● **WORK ORDER**:
In the material below, find the line that contains "assert (Hn : forall" and the line that contains "intros k. apply", then write out exactly those two lines and everything between them.

● **MATERIAL FOR THIS EXERCISE**:
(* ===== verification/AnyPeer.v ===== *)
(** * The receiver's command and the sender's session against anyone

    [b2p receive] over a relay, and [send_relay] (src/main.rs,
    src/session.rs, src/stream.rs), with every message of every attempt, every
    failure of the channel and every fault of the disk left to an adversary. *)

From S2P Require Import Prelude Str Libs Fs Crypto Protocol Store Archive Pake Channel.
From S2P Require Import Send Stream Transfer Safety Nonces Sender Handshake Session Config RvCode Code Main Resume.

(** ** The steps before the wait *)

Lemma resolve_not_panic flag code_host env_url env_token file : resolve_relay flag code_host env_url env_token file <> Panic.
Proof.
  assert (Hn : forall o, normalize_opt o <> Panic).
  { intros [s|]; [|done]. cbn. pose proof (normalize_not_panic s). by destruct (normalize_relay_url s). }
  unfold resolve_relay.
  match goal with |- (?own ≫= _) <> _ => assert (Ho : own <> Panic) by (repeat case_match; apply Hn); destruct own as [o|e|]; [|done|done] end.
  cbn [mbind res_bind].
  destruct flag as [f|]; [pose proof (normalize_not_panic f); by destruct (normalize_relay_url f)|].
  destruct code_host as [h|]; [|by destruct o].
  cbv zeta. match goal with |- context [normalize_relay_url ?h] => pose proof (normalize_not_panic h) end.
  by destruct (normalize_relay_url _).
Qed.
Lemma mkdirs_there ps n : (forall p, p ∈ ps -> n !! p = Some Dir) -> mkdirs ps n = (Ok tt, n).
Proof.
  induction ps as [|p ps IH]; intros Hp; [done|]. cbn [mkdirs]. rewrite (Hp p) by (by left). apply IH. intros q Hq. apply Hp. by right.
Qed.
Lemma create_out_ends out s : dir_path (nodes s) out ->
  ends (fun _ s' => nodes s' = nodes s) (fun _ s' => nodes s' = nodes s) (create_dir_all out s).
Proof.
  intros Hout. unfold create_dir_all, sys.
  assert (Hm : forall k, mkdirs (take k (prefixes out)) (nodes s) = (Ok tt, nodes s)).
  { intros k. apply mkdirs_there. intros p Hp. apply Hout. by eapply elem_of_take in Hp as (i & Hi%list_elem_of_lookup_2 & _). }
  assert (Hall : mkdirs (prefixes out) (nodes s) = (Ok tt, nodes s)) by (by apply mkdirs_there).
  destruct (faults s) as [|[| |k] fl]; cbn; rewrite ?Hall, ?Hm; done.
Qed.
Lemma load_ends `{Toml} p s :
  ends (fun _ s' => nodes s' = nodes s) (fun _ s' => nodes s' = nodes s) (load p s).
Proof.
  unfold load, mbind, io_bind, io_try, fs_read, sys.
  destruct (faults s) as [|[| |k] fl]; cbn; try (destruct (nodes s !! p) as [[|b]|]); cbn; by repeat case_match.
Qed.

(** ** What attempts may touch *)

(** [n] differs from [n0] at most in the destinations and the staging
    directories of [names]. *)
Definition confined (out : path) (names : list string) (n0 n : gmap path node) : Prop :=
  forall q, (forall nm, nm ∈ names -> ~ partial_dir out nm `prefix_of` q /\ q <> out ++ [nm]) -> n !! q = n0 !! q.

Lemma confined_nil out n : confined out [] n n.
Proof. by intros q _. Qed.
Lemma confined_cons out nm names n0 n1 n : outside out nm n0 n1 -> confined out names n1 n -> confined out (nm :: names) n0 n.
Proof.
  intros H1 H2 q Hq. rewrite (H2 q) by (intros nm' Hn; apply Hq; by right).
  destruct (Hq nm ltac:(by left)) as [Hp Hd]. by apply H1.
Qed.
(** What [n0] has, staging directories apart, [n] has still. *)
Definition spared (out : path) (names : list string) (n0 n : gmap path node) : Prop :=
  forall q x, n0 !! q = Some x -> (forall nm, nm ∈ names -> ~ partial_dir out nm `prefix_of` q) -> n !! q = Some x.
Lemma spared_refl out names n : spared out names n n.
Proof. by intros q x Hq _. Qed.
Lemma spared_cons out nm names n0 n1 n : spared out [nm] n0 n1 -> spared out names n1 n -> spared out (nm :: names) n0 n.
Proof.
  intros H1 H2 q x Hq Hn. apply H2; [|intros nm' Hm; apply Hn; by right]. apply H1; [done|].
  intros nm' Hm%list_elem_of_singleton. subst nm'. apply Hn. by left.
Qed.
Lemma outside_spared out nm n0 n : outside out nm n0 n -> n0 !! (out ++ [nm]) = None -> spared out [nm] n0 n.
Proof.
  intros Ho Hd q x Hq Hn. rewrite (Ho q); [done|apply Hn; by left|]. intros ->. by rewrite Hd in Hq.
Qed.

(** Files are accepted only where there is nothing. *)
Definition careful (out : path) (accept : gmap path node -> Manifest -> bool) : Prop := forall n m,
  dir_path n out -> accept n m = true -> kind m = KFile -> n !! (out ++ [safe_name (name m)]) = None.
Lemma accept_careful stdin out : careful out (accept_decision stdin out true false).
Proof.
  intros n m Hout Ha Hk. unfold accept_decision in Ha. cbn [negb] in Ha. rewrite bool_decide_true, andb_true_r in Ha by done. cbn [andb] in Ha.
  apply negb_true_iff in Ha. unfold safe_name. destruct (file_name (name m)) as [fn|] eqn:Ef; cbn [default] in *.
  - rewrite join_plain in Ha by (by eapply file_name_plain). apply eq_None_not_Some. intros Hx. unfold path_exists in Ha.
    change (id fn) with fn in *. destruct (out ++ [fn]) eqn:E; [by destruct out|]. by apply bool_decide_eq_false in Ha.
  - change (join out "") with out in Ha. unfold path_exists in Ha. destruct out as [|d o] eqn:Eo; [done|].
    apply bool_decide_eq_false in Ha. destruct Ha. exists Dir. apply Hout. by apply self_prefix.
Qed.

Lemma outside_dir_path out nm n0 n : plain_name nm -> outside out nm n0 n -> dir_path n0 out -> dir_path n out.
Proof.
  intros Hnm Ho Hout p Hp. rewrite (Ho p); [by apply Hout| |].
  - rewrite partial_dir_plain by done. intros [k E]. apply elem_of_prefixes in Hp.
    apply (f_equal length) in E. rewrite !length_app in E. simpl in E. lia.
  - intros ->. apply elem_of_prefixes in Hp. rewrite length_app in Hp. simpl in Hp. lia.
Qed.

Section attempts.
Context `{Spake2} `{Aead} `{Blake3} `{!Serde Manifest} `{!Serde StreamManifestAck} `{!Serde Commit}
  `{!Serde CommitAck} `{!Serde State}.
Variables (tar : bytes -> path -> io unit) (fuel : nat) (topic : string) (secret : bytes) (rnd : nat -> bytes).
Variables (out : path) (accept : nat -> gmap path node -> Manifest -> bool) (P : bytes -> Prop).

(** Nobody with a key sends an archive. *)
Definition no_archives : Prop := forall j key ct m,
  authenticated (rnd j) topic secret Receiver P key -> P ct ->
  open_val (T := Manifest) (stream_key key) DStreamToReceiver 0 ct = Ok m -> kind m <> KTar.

● **ANSWER TO THE PROBLEM**:
  assert (Hn : forall o, normalize_opt o <> Panic).
  { intros [s|]; [|done]. cbn. pose proof (normalize_not_panic s). by destruct (normalize_relay_url s). }
  unfold resolve_relay.
  match goal with |- (?own ≫= _) <> _ => assert (Ho : own <> Panic) by (repeat case_match; apply Hn); destruct own as [o|e|]; [|done|done] end.
  cbn [mbind res_bind].
  destruct flag as [f|]; [pose proof (normalize_not_panic f); by destruct (normalize_relay_url f)|].
  destruct code_host as [h|]; [|by destruct o].
  cbv zeta. match goal with |- context [normalize_relay_url ?h] => pose proof (normalize_not_panic h) end.
  by destruct (normalize_relay_url _).
Qed.
Lemma mkdirs_there ps n : (forall p, p ∈ ps -> n !! p = Some Dir) -> mkdirs ps n = (Ok tt, n).
Proof.
  induction ps as [|p ps IH]; intros Hp; [done|]. cbn [mkdirs]. rewrite (Hp p) by (by left). apply IH. intros q Hq. apply Hp. by right.
Qed.
Lemma create_out_ends out s : dir_path (nodes s) out ->
  ends (fun _ s' => nodes s' = nodes s) (fun _ s' => nodes s' = nodes s) (create_dir_all out s).
Proof.
  intros Hout. unfold create_dir_all, sys.
  assert (Hm : forall k, mkdirs (take k (prefixes out)) (nodes s) = (Ok tt, nodes s)).
  { intros k. apply mkdirs_there. intros p Hp. apply Hout. by eapply elem_of_take in Hp as (i & Hi%list_elem_of_lookup_2 & _). }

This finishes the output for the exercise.